Investment Strategies
Guest Comment: Is Investing In Tobacco Such A Bad Thing?

The UK charity effort, Comic Relief, has come under criticism for investing in tobacco shares. However, as one chief investment commentator points out, these companies offered the best returns in the market.
The UK charity effort, Comic Relief, has come under criticism for investing in tobacco shares. However, according to Garry White, chief investment commentator at the London-based investment management firm Charles Stanley, these companies offered the best returns in the market and therefore helped the donated money, go as far as possible. The editors of this publication greatly value these insights but as ever, do not necessarily share all the opinions contained in the piece.
Millions of pounds donated to the Comic Relief charity have been invested in funds that own shares in tobacco, alcohol and arms companies, an investigation by BBC current affairs show Panorama has claimed. But is this really a major scandal or are the charity’s money managers in the right?
The aim of Comic Relief is to raise as much money as it can for its good causes which it uses to “tackle the root causes of poverty and social injustice”. It does not spend all of the cash raised through its appeals at once – and some of it has to be invested to ensure that its value is not eaten away by inflation.
Ethical investing is something that is difficult to define because individual people tend to have different views on what is right and wrong. It is therefore almost impossible for any individual to outsource their own unique morals to any investment company.
However, the most significant problem with ethical investing is that it is the “unethical” sectors that tend to offer the best returns over time – especially the “sin” investments of tobacco, alcohol and gambling.
Let’s take tobacco as an example.
Recent research from Hardman & Co revealed that the best investment return of any sector in the UK between 2000 and 2013 came from tobacco investments. This was then followed by alcohol, another questionable investment for some.
Hardman’s research showed that £1 invested in tobacco in 2010 would now be worth £7.78. A similar amount invested in the second-best returning sector of alcoholic beverages would have returned £4.58. The third-best return would have been in the arguably environmentally unfriendly chemicals sector.
The returns over the last few years seen in UK tobacco is not a new or UK phenomenon: It is long-term and global. The MSCI World Tobacco Index had the highest return out of 67 groupings in the MSCI World Index in the 10 years to 2011. Not investing in tobacco would therefore be likely to reduce the returns of any investment strategy.
BAE Systems is another company in which Comic Relief has indirectly invested. As a way to preserve capital it has also been a good share to own. Indeed, the BAE’s current yield of about 5pc is significantly better than those available from a bank account.
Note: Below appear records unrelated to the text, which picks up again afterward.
(* ===== verification/ClusterLists.v ===== *)
(** * How lists of peers spread in a cluster

    On the invariant of [ClusterSpec]: a list that a node shares reaches everybody
    it has a registered connection with, whatever else happens; and a cluster in
    which everybody is connected to whom it knows stays as it is, so that two nodes
    which have missed each other then never learn of each other. *)

From Stdlib Require Import ZArith Lia.
From S2P Require Import Prelude Bytes Externals NetAddr SocketAddr Config Peer PeerSpec PeerRun.
From S2P Require Import PeerDial Cluster ClusterSpec.

Section lists.
Context `{HashOrderLaws} `{TomlEdit} `{FrameLaws} `{Bincode (gset PeerInfo)} `{Bincode (gset string)}
  `{Bincode (gset PeerInfo * gset string)} `{!PeerCodecLaws}.
Implicit Types (a b c x : Member) (p : PeerInfo) (cl : Cluster) (P : Pipe) (task : Task).

(** ** A shared list *)

(** The peer has been learnt, or a task is about to learn it. *)
Definition carries task p : Prop :=
  match task with
  | Storing recv _ _ => p ∈ recv
  | Learning todo _ _ | Sending _ todo _ => p ∈ todo
  | Inserting q todo _ => p = q ∨ p ∈ todo
  | _ => False
  end.
Definition told a p : Prop := p ∈ peers_of a ∨ ∃ task, task ∈ tasks_of a ∧ carries task p.

Lemma access_carries (E : PeerEnv) task (n : Node) task' n' p :
  task_step task n = Some (task', n') → n_receiver_open n = true → foreign p →
  carries task p → carries task' p ∨ p ∈ n_peer_list n'.
Proof.
  intros Hs Ho Hf. revert Hs. destruct task; cbn [task_step carries]; try done.
  - intros [= <- <-] ?. left. by apply elem_of_hash_iter.
  - destruct todo as [|q todo]; [by intros _ ?%elem_of_nil|].
    destruct (is_new_peer n q) eqn:Hnew; intros [= <- <-]; cbn; rewrite elem_of_cons; [by left|].
    intros [->|?]; [right|by left]. destruct (decide (q ∈ n_peer_list n)) as [?|Hq]; [done|].
    by rewrite (proj2 (is_new_peer_spec n q)) in Hnew.
  - intros [= <- <-]. cbn. set_solver.
  - destruct (_ <? _)%nat; [|done]. unfold send_peer. rewrite Ho. intros [= <- <-]. by left.
Qed.

(** What stays of a node *)
Record stays a a' : Prop := {
  sy_ident : ident a' = ident a;
  sy_told p : listed a → foreign_at a p → told a p → told a' p;
  sy_spawned cu : cu ∈ n_spawned (node_of a) → cu ∈ n_spawned (node_of a');
}.
#[export] Instance stays_refl : Reflexive stays.
Proof. by split. Qed.

Lemma stays_tasks a a' :
  ident a' = ident a → peers_of a' = peers_of a → n_spawned (node_of a') = n_spawned (node_of a) →
  (∀ t, t ∈ tasks_of a → t ∈ tasks_of a' ∨ ∀ p, ¬ carries t p) → stays a a'.
Proof.
  intros Hi Hl Hs Ht. split; [done| |by rewrite Hs]. intros p _ _ [?|(task & Hin & Hc)]; [left; by rewrite Hl|].
  destruct (Ht task Hin) as [?|Hn]; [right; by exists task|by destruct (Hn p)].
Qed.

Lemma stays_set_task a t task task' :
  tasks_of a !! t = Some task → (∀ p, ¬ carries task p) → stays a (with_service (set_task t task') a).
Proof.
  intros Ht Hn. apply stays_tasks; try done. intros t0 Hin.
  destruct (decide (t0 = task)) as [->|Hne]; [by right|left].
  unfold tasks_of. cbn. eapply insert_elem_kept; [done|done|done].
Qed.
Lemma stays_add_task a task : stays a (with_service (add_task task) a).
Proof. apply stays_tasks; try done. intros t0 Hin. left. unfold tasks_of. cbn. apply elem_of_app. by left. Qed.

Lemma stays_dialers a a' j pc : stays a a' → stays a (with_net a' (set_dialer j pc (mb_net a'))).
Proof. intros [Hi Ht Hs]. by split. Qed.

Lemma access_keeps_spawned task (E : PeerEnv) (n : Node) task' n' cu :
  task_step task n = Some (task', n') → cu ∈ n_spawned n → cu ∈ n_spawned n'.
Proof.
  destruct task; cbn [task_step]; try (by intros [= <- <-]); try done.
  - unfold check_for_duplicate_connections.
    destruct (certificate_info _) as [[agent host]|]; [|by intros [= <- <-]].
    destruct (n_peer_conn n !! host); by intros [= <- <-].
  - destruct todo as [|q todo]; [destruct is_change|destruct (is_new_peer n q)]; by intros [= <- <-].
  - destruct (_ <? _)%nat; [|done]. unfold send_peer. destruct (n_receiver_open n); by intros [= <- <-].
  - intros [= <- <-] ?. cbn. apply elem_of_app. by left.
Qed.

Lemma inner_stays a (net : PeerNet) : Inner (mb_env a) (mb_net a) net → stays a (with_net a net).
Proof.
  destruct a as [E subject y]. cbn [mb_env mb_net]. set (a := mk_member E subject y).
  assert (∀ net' : PeerNet, pn_service net' = pn_service y → stays a (with_net a net')) as Hsame.
  { intros net' Hz. apply stays_tasks; unfold tasks_of, peers_of, node_of; cbn; rewrite ?Hz; auto. }
  destruct 1 as [t task task' n n' ts d x Hx Ht Hs|x Hx|p q n ts d x Hx Hq|j p e x Hj|j p sec x Hj
    |j p t ac x Hj Hf|j p t x Hj Hf|t l n ts d x Hx Ht|srcs n ts d x Hx]; try (by apply Hsame).
  - split; [done| |].
    + intros p (Ho & _) Hf. unfold told, peers_of, tasks_of, node_of in *. cbn in *. rewrite Hx in Ho |- *.
      cbn in *.
      intros [?|(task0 & Hin & Hc)]; [left; by apply (access_grows E _ _ _ _ Hs)|].
      destruct (decide (task0 = task)) as [->|Hne].
      * destruct (access_carries E _ _ _ _ p Hs Ho Hf Hc); [right|by left]. exists task'. split; [|done].
        by eapply insert_elem_new.
      * right. exists task0. split; [|done]. by eapply insert_elem_kept.
    + intros cu. unfold node_of. cbn. rewrite Hx. by apply (access_keeps_spawned _ E _ _ _ cu Hs).
  - apply stays_tasks; unfold tasks_of, peers_of, node_of; cbn; rewrite ?Hx; auto.
  - split; [done| |].
    + intros p _ _. unfold told, peers_of, tasks_of, node_of. cbn. by rewrite Hx.
    + intros cu. unfold node_of. cbn. rewrite Hx. cbn. intros ?. apply elem_of_app. by left.
  - apply stays_tasks; unfold tasks_of, peers_of, node_of; cbn; rewrite ?Hx; auto.
Qed.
Also, it is arguable that ethical funds are simply a marketing ploy by canny fund management companies. If you scan the lists of the top holdings of some of these “ethical” funds they do not seem much different to ordinary funds.
For example, the top three holdings in the UK’s oldest “ethical” fund, F&C Stewardship Growth, are Vodafone, HSBC and BG Group. It is entirely reasonable to argue that there is nothing ethical about these investments in some way. For example, Vodafone promotes the use of smart phones which contain trace metals mined from developing counties. There have also been concerns about factories in China where such handsets are assembled. That’s before controversy surrounding the company over tax is considered.
Comic Relief said it uses its funds to "deliver the greatest benefits to the most vulnerable people". It is unlikely to do this by omitting to invest in some of the best returning sectors offered by the market such as tobacco, oil and defence, thus reducing the amount of money it has to invest in its projects.
The popular charity did not invest directly in these companies. These investments were carried out by third parties that are professional money managers. If the charity was to perform due diligence on each of the investments to see if they met some stringent ethical guidelines then costs to the charity would increase significantly.
A petition has now been launched to try and force Comic Relief to invest “ethically”. If it succeeds, the charity is likely to see a fall in future returns because it will have to invest by omission and not consider companies that offer the best returns in the market. This is unlikely to be a good thing for the valuable work that Comic Relief performs.